After Dye's discharge, he relocated to Florida and enrolled at Rollins College in Winter Park, northeast of Orlando, where he met his wife, Alice Holliday O'Neal. They were married in early 1950, and had two sons, Perry and P.B. (Paul Burke).

== Career ==
In the early 1950s, the family moved to Indiana to her hometown of Indianapolis, and Dye sold insurance. Within a few years, he distinguished himself as a million dollar salesman, and was also successful in amateur golf. Dye won the Indiana amateur championship in 1958, following runner-up finishes in 1954 and 1955. At age 31, he qualified for the U.S. Open in 1957 at Inverness Club in Toledo, Ohio, but shot 152 (+12) to miss the cut by two strokes, as did Arnold Palmer; seventeen-year-old amateur Jack Nicklaus was eight strokes behind them at 160.

=== Design career ===
Dye made the decision to become a golf course designer in his mid-30s. Alice supported his career change and became partner in the new venture. In 1961, the couple visited and talked to noted golf architect Bill Diddle, who lived nearby. He warned them about the economic uncertainty of the profession, but they persisted. The first design from Dye and his wife was the nine-hole El Dorado course south of Indianapolis, which crossed a creek thirteen times. Those nine holes are now incorporated into the Royal Oak course at Dye's Walk Country Club. Their first 18-hole course was created during 1962 in Indianapolis and named Heather Hills, now known as Maple Creek Golf & Country Club.

Dye designed the Radrick Farms Golf Course for the University of Michigan in 1962, but the course did not open until 1965. At the time, he was using the design style of Trent Jones, but after seeing the work of Alister MacKenzie, who designed the 1931 Michigan course, Dye decided to incorporate features from two greens into his next project. Dye visited Scotland in 1963 and made a thorough study of its classic courses. The Scottish use of pot bunkers, bulkheads constructed of wood, and diminutive greens influenced his subsequent designs.

Dye's first well-known course was Crooked Stick Golf Club in Carmel, Indiana, north of Indianapolis, begun in 1964. It hosted the PGA Championship in 1991, won by ninth alternate John Daly. In 1967, he designed The Golf Club near Columbus, Ohio, where he solicited input from 27-year-old Jack Nicklaus, an area local who won his seventh major (of 18) that year. The two worked together to design the acclaimed Harbour Town Golf Links in South Carolina, opened in 1969, the site of an annual PGA Tour event ever since.

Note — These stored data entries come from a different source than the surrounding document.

(* ===== verification/HEncoder.v ===== *)
(** * HTTP module: the encoder

    What reaches the client of the bytes a module sends: the head with the headers of the
    server added, and the body, as it is or cut into HTTP chunks. *)

From Stdlib Require Import ZArith Lia Bool String.
From stdpp Require Import base numbers list.
From S2P Require Import Prelude HChunks HStream HLaws HHttp HParse HRequest HHeaders HServer.

(** ** Outputs that accept everything *)

Class OutputLaws (O : Type) `{IIoOutput O} := {
  sent : O -> list Z;
  send_ok : forall o l, exists o', DoSend o l = Some (Ret tt, o') /\ sent o' = sent o ++ flat l }.

Definition sink := list TChunkList.

#[export] Instance sink_output : IIoOutput sink := fun o l => Some (Ret tt, o ++ [l]).

#[export] Instance sink_laws : OutputLaws sink.
Proof.
  refine {| sent := fun o => flat (concat o) |}. intros o l. exists (o ++ [l]). split; [reflexivity|].
  rewrite concat_app, flat_app. cbn. rewrite app_nil_r. auto.
Defined.

(** ** Chunk sizes *)

Lemma format_digits_total len t : 0 <= t < 16 ^ Z.of_nat len -> (0 < len)%nat -> exists l, format_digits len t = Ret l.
Proof.
  revert t. induction len as [|len IH]; intros t Ht Hl; [lia|]. cbn [format_digits].
  destruct (Z.eqb_spec (t / 16) 0) as [E|E]; [eauto|].
  destruct len as [|len]; [change (16 ^ Z.of_nat 1) with 16 in Ht; rewrite Z.div_small in E by lia; lia|].
  destruct (IH (t / 16)) as [l El]; [|lia|rewrite El; eauto].
  split; [apply Z.div_pos; lia|]. apply Z.div_lt_upper_bound; [lia|].
  rewrite <- Z.pow_succ_r by lia. replace (Z.succ (Z.of_nat (S len))) with (Z.of_nat (S (S len))) by lia. lia.
Qed.

Definition hex (n : Z) : list Z := match IntToString16 n 16 with Ret l => l | Throw _ => [] end.

Lemma IntToString16_hex n : 0 <= n < 2 ^ 64 -> IntToString16 n 16 = Ret (hex n).
Proof.
  intros Hn. unfold hex. unfold IntToString16. destruct (format_digits_total 16 n) as [l El]; [exact Hn|lia|].
  rewrite El. auto.
Qed.

(** A part of the body as [WriteChunk] writes it; the empty one ends the body. *)
Definition http_chunk (part : list Z) : list Z := hex (zlen part) ++ CRLF ++ part ++ CRLF.

Lemma WriteChunk_flat this lst : zlen (flat lst) < 2 ^ 64 ->
  exists l, WriteChunk this lst = Ret l /\ flat l = flat this ++ http_chunk (flat lst) /\ l <> [].
Proof.
  intros Hl. unfold WriteChunk. rewrite FullLength_flat, IntToString16_hex by (pose proof (zlen_nonneg (flat lst)); lia).
  eexists. split; [reflexivity|]. unfold MoveTo, http_chunk. autorewrite with chunks. rewrite <- !app_assoc. split; [auto|].
  intros E. apply app_eq_nil in E as [_ E]. discriminate.
Qed.

(** ** The encoder *)

Section encoder.
Context {O : Type} `{OutputLaws O}.
Context (t : transfer) (custom : TChunkList) (base : list Z).

Definition encoded_part (part : list Z) : list Z :=
  match t with TIdentityTransferEncoder => part | TChunkedTransferEncoder => http_chunk part end.

Definition encoded_end : list Z :=
  match t with TIdentityTransferEncoder => [] | TChunkedTransferEncoder => http_chunk [] end.

(** The encoder after the module has sent [b]: the head is not complete and nothing was
    sent, or it is and the rest of [b] went out in parts. *)
Inductive encoding (b : list Z) : THttpEncoder O -> Prop :=
  | InHead p r o : flat_parse Start flat_empty b = FMore (cs p) r -> between p r -> Unparsed p = [] -> sent o = base ->
      encoding b (mk_encoder t [] p (Some custom) o)
  | InBody p r rest parts o : flat_parse Start flat_empty b = FDone r rest -> rest = concat parts -> Forall (fun x => x <> []) parts ->
      sent o = base ++ print_flat r (flat custom) ++ concat (map encoded_part parts) ->
      encoding b (mk_encoder t [] p None o).

Lemma new_encoding o : sent o = base -> encoding [] (new_encoder t o custom).
Proof. intros Ho. apply (InHead _ _ flat_empty); auto. apply parse_init_between. Qed.

Lemma Flush_spec l p c o : exists o', Flush (mk_encoder t l p c o) = Some (Ret tt, mk_encoder t [] p c o') /\ sent o' = sent o ++ flat l.
Proof.
  unfold Flush. cbn. destruct l as [|x l]; [exists o; rewrite flat_nil, app_nil_r; auto|].
  destruct (send_ok o (x :: l)) as (o'&E&Es). rewrite E. eauto.
Qed.

Lemma data_and_flush_spec l p o lst : zlen (flat lst) < 2 ^ 64 ->
  exists o', data_and_flush (mk_encoder t l p None o) lst = Some (Ret tt, mk_encoder t [] p None o') /\
    sent o' = sent o ++ flat l ++ encoded_part (flat lst).
Proof.
  intros Hl. unfold data_and_flush, OnDataPart, with_list, encoded_part.
  cbn [enc_transfer enc_list enc_parser CustomHeaders_ enc_S]. destruct t eqn:Et.
  - rewrite <- Et. destruct (Flush_spec (MoveTo lst l) p None o) as (o'&E&Es). rewrite E. exists o'.
    split; [auto|]. rewrite Es. unfold MoveTo. rewrite flat_app. auto.
  - destruct (WriteChunk_flat l lst Hl) as (l'&E&F&_). rewrite E, <- Et.
    destruct (Flush_spec l' p None o) as (o'&E'&Es). exists o'. split; [auto|]. rewrite Es, F. auto.
Qed.

(** Sending a list that has bytes. *)
Lemma send_spec b e lst : encoding b e -> flat lst <> [] -> clean lst -> zlen (flat lst) < 2 ^ 64 ->
  match flat_parse Start flat_empty (b ++ flat lst) with
  | FBad => exists e', DoSend e lst = Some (Throw (THttpParseError 400), e')
  | _ => exists e', DoSend e lst = Some (Ret tt, e') /\ encoding (b ++ flat lst) e'
  end.
Proof.
  intros He Hn Hc Hl. rewrite flat_parse_app. inversion He as [p r o Hp Hb Hu Hs|p r rest parts o Hp Hr Hf Hs]; subst.
  - rewrite Hp. unfold DoSend, encoder_output. cbn [CustomHeaders_ enc_parser enc_transfer enc_list enc_S].
    unfold push_ParseChunk. destruct (ParseChunk_spec _ _ lst Hb) as (res&c'&E&P). rewrite E.
    destruct (flat_parse (cs p) r (flat lst)) as [s' r'| |r' rest'] eqn:Ef.
    + destruct P as (->&P1&P2&P3). destruct (Flush_spec [] c' (Some custom) o) as (o'&E1&E2). rewrite E1.
      eexists. split; [reflexivity|]. apply (InHead _ _ r'); auto; [|congruence|].
      * rewrite flat_parse_app, Hp, Ef, P1. auto.
      * rewrite E2, flat_nil, app_nil_r. auto.
    + subst res. eauto.
    + destruct P as (->&P1&P2&P3). cbn [Request Unparsed]. rewrite Hu in P2. cbn in P2. rewrite flat_nil in P2. cbn in P2.
      set (c2 := mk_ctx _ _ _ _ _). assert (Hun : clean (Unparsed c')) by (apply P3; [rewrite Hu; constructor|auto]).
      assert (Hd : flat_parse Start flat_empty (b ++ flat lst) = FDone r' rest') by (rewrite flat_parse_app, Hp, Ef; auto).
      cbn [app]. destruct (Unparsed c') as [|u un] eqn:Eu.
      * destruct (Flush_spec (BuildTo (Request c') custom) c2 None o) as (o'&E1&E2). rewrite E1.
        eexists. split; [reflexivity|]. rewrite flat_nil in P2. subst rest'. apply (InBody _ _ r' [] []); auto.
        cbn. rewrite E2, BuildTo_flat, P1, app_nil_r, Hs. auto.
      * assert (Hlen : zlen (flat (u :: un)) < 2 ^ 64).
        { rewrite P2. apply flat_parse_shorter in Ef. unfold zlen in *. lia. }
        destruct (data_and_flush_spec (BuildTo (Request c') custom) c2 o (u :: un) Hlen) as (o'&E1&E2). rewrite E1.
        eexists. split; [reflexivity|]. apply (InBody _ _ r' rest' [rest']); auto.
        -- cbn. rewrite app_nil_r. auto.
        -- apply Forall_singleton. rewrite <- P2. intros F. apply clean_flat_nil in F; auto. discriminate.
        -- cbn. rewrite E2, BuildTo_flat, P1, P2, app_nil_r, Hs. auto.
  - rewrite Hp. unfold DoSend, encoder_output. cbn [CustomHeaders_].
    destruct (data_and_flush_spec [] p o lst Hl) as (o'&E1&E2). rewrite E1. eexists. split; [reflexivity|].
    apply (InBody _ _ r (concat parts ++ flat lst) (parts ++ [flat lst])); auto.
    + rewrite flat_parse_app, Hp. auto.
    + rewrite concat_app. cbn. rewrite app_nil_r. auto.
    + apply Forall_app. auto.
    + rewrite E2, Hs, flat_nil, map_app, concat_app, <- !app_assoc. cbn. rewrite app_nil_r. auto.
Qed.

(** [Finish]: the end of the body, or 500 when the head is not complete. *)
Lemma Finish_spec b e : encoding b e ->
  match flat_parse Start flat_empty b with
  | FDone r rest => exists e' parts, Finish e = Some (Ret tt, e') /\ rest = concat parts /\ Forall (fun x => x <> []) parts /\
      sent (enc_S e') = base ++ print_flat r (flat custom) ++ concat (map encoded_part parts) ++ encoded_end
  | _ => Finish e = Some (Throw (THttpError 500), e) /\ sent (enc_S e) = base
  end.
Proof.
  intros [p r o Hp Hb Hu Hs|p r rest parts o Hp Hr Hf Hs]; rewrite Hp; [auto|].
  unfold Finish. cbn [CustomHeaders_ enc_transfer enc_list]. unfold OnFinish, encoded_end, with_list.
  cbn [enc_transfer enc_list enc_parser CustomHeaders_ enc_S]. destruct t eqn:Et.
  - rewrite <- Et. destruct (Flush_spec [] p None o) as (o'&E1&E2). rewrite E1. eexists _, parts. split; [reflexivity|].
    conj; auto. cbn. rewrite E2, Hs, flat_nil, !app_nil_r. auto.
  - destruct (WriteChunk_flat [] []) as (l'&E&F&_); [rewrite flat_nil; reflexivity|]. rewrite E, <- Et.
    destruct (Flush_spec l' p None o) as (o'&E1&E2). rewrite E1. eexists _, parts. split; [reflexivity|].
    conj; auto. cbn. rewrite E2, Hs, F, flat_nil, <- !app_assoc. auto.
Qed.
End encoder.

Nicklaus credits Dye with significant influence on his own approach to golf course design. Also in 1969, Dye designed his first course in Florida called Delray Dunes. In 1970, he designed Martingham Golf Course in St. Michaels, Maryland, now known as Harbourtowne Resort. The owners of the project went bankrupt and Dye went unpaid; the course was eventually finished, however, and had many of Dye's signature course characteristics such as deep bunkers, small greens, short challenging par fours, and railroad ties. In 2015, the property was purchased by Richard D. Cohen who has entered into an agreement with Dye to update and redesign the course. The new owner agreed to pay the funds that were not paid during the original design.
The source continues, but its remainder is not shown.